Records provided>
Content starts

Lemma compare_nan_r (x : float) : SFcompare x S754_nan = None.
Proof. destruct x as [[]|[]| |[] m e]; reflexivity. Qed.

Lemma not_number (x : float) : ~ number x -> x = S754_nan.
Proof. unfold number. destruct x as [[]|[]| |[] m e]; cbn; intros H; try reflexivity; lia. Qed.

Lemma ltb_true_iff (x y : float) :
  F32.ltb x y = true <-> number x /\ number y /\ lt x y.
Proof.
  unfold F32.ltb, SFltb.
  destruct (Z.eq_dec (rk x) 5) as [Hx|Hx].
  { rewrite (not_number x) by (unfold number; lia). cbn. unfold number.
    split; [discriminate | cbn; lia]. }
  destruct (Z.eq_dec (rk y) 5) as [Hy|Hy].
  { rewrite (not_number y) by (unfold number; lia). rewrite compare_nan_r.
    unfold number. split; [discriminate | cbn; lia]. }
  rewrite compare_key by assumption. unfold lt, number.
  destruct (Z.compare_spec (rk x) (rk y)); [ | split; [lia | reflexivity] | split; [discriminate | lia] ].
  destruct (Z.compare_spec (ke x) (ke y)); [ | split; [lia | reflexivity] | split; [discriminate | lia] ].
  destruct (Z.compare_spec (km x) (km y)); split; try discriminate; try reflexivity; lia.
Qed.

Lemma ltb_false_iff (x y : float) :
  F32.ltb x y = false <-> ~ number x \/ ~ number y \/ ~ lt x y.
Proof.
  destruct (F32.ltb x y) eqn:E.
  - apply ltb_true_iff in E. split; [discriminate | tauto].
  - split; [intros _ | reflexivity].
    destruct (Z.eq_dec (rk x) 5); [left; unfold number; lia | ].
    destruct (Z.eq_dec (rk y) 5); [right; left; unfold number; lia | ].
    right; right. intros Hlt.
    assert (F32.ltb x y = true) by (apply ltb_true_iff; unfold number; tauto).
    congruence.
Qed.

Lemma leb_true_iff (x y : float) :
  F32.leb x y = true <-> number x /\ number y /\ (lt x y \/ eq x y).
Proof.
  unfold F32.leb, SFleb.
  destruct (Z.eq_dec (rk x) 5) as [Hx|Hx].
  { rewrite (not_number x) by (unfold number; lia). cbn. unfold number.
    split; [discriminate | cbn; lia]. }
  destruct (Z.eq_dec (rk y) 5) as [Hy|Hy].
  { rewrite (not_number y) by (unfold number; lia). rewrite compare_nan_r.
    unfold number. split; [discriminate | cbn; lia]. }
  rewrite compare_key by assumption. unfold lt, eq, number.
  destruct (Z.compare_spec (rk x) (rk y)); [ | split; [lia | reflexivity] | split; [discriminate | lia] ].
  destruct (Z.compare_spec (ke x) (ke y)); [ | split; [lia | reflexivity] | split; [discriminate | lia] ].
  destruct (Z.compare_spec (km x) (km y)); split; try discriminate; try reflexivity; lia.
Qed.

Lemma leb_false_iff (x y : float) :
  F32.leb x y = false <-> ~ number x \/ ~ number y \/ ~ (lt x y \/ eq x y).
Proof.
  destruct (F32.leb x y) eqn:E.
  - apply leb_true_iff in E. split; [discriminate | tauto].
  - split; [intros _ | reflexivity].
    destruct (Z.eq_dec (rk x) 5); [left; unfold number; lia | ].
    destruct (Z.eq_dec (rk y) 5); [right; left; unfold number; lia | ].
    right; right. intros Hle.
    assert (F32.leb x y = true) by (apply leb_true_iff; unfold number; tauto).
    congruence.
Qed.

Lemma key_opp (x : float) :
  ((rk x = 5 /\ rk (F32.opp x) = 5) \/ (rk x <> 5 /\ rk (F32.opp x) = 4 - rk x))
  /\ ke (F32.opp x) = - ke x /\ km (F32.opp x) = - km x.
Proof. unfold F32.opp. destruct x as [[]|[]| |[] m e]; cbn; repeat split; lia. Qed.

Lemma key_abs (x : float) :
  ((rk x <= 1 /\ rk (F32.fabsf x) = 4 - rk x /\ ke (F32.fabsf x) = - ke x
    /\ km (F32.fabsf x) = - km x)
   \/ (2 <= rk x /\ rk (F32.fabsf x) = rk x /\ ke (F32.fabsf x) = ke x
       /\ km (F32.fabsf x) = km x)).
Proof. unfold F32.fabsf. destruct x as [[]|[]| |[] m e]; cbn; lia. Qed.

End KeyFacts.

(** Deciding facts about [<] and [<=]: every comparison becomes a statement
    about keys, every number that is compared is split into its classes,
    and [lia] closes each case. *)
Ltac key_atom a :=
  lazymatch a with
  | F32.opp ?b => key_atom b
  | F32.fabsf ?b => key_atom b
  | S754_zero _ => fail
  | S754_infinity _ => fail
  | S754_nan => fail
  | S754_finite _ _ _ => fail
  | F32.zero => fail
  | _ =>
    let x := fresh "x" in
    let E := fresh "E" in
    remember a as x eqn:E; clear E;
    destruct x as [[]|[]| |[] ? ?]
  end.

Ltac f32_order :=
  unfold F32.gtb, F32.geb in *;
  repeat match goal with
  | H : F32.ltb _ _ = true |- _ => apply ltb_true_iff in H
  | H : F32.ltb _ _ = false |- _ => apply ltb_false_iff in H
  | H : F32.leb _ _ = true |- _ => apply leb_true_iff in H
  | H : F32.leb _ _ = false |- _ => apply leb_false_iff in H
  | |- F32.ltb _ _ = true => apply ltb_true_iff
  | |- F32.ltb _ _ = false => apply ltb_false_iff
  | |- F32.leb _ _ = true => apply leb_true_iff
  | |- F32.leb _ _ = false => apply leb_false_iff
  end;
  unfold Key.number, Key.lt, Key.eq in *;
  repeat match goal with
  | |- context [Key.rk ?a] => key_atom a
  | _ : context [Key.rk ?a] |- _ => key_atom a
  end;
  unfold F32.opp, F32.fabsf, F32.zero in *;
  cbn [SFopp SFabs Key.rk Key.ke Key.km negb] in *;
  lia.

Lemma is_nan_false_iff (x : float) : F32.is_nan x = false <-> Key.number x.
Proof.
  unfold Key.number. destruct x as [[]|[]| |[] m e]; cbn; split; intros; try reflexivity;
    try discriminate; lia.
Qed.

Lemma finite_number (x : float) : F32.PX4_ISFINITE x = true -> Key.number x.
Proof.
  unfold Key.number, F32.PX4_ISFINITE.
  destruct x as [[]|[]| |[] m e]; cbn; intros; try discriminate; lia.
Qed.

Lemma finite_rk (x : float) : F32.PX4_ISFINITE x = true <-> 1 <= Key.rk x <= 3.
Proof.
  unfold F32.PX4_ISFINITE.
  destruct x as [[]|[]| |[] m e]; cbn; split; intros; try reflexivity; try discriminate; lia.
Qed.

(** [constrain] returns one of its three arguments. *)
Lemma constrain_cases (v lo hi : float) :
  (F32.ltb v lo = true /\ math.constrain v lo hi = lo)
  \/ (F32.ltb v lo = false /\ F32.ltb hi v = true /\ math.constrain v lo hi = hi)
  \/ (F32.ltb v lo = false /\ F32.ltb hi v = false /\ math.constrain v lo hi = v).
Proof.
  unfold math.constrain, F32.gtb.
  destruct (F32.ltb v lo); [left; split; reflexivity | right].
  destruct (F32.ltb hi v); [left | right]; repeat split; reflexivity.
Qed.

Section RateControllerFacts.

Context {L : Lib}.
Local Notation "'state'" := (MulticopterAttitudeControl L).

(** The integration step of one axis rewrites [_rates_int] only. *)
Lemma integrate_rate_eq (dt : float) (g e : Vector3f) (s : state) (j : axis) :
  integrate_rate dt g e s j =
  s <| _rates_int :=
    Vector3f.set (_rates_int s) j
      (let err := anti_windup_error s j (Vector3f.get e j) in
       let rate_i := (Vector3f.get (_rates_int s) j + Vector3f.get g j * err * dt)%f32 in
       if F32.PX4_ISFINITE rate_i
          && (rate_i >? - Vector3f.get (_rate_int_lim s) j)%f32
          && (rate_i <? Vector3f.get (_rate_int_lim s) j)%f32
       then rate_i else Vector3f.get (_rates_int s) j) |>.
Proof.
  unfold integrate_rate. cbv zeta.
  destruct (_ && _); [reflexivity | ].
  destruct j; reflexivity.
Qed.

Content ends

Your instructions> Using the entries above, extract exactly the span from the line with "unfold F32.opp, F32.fabsf, F32.zero in *;" to the line with "(** [constrain] returns", both lines included; leave out everything else.

Exercise response>
  unfold F32.opp, F32.fabsf, F32.zero in *;
  cbn [SFopp SFabs Key.rk Key.ke Key.km negb] in *;
  lia.

Lemma is_nan_false_iff (x : float) : F32.is_nan x = false <-> Key.number x.
Proof.
  unfold Key.number. destruct x as [[]|[]| |[] m e]; cbn; split; intros; try reflexivity;
    try discriminate; lia.
Qed.

Lemma finite_number (x : float) : F32.PX4_ISFINITE x = true -> Key.number x.
Proof.
  unfold Key.number, F32.PX4_ISFINITE.
  destruct x as [[]|[]| |[] m e]; cbn; intros; try discriminate; lia.
Qed.

Lemma finite_rk (x : float) : F32.PX4_ISFINITE x = true <-> 1 <= Key.rk x <= 3.
Proof.
  unfold F32.PX4_ISFINITE.
  destruct x as [[]|[]| |[] m e]; cbn; split; intros; try reflexivity; try discriminate; lia.
Qed.

(** [constrain] returns one of its three arguments. *)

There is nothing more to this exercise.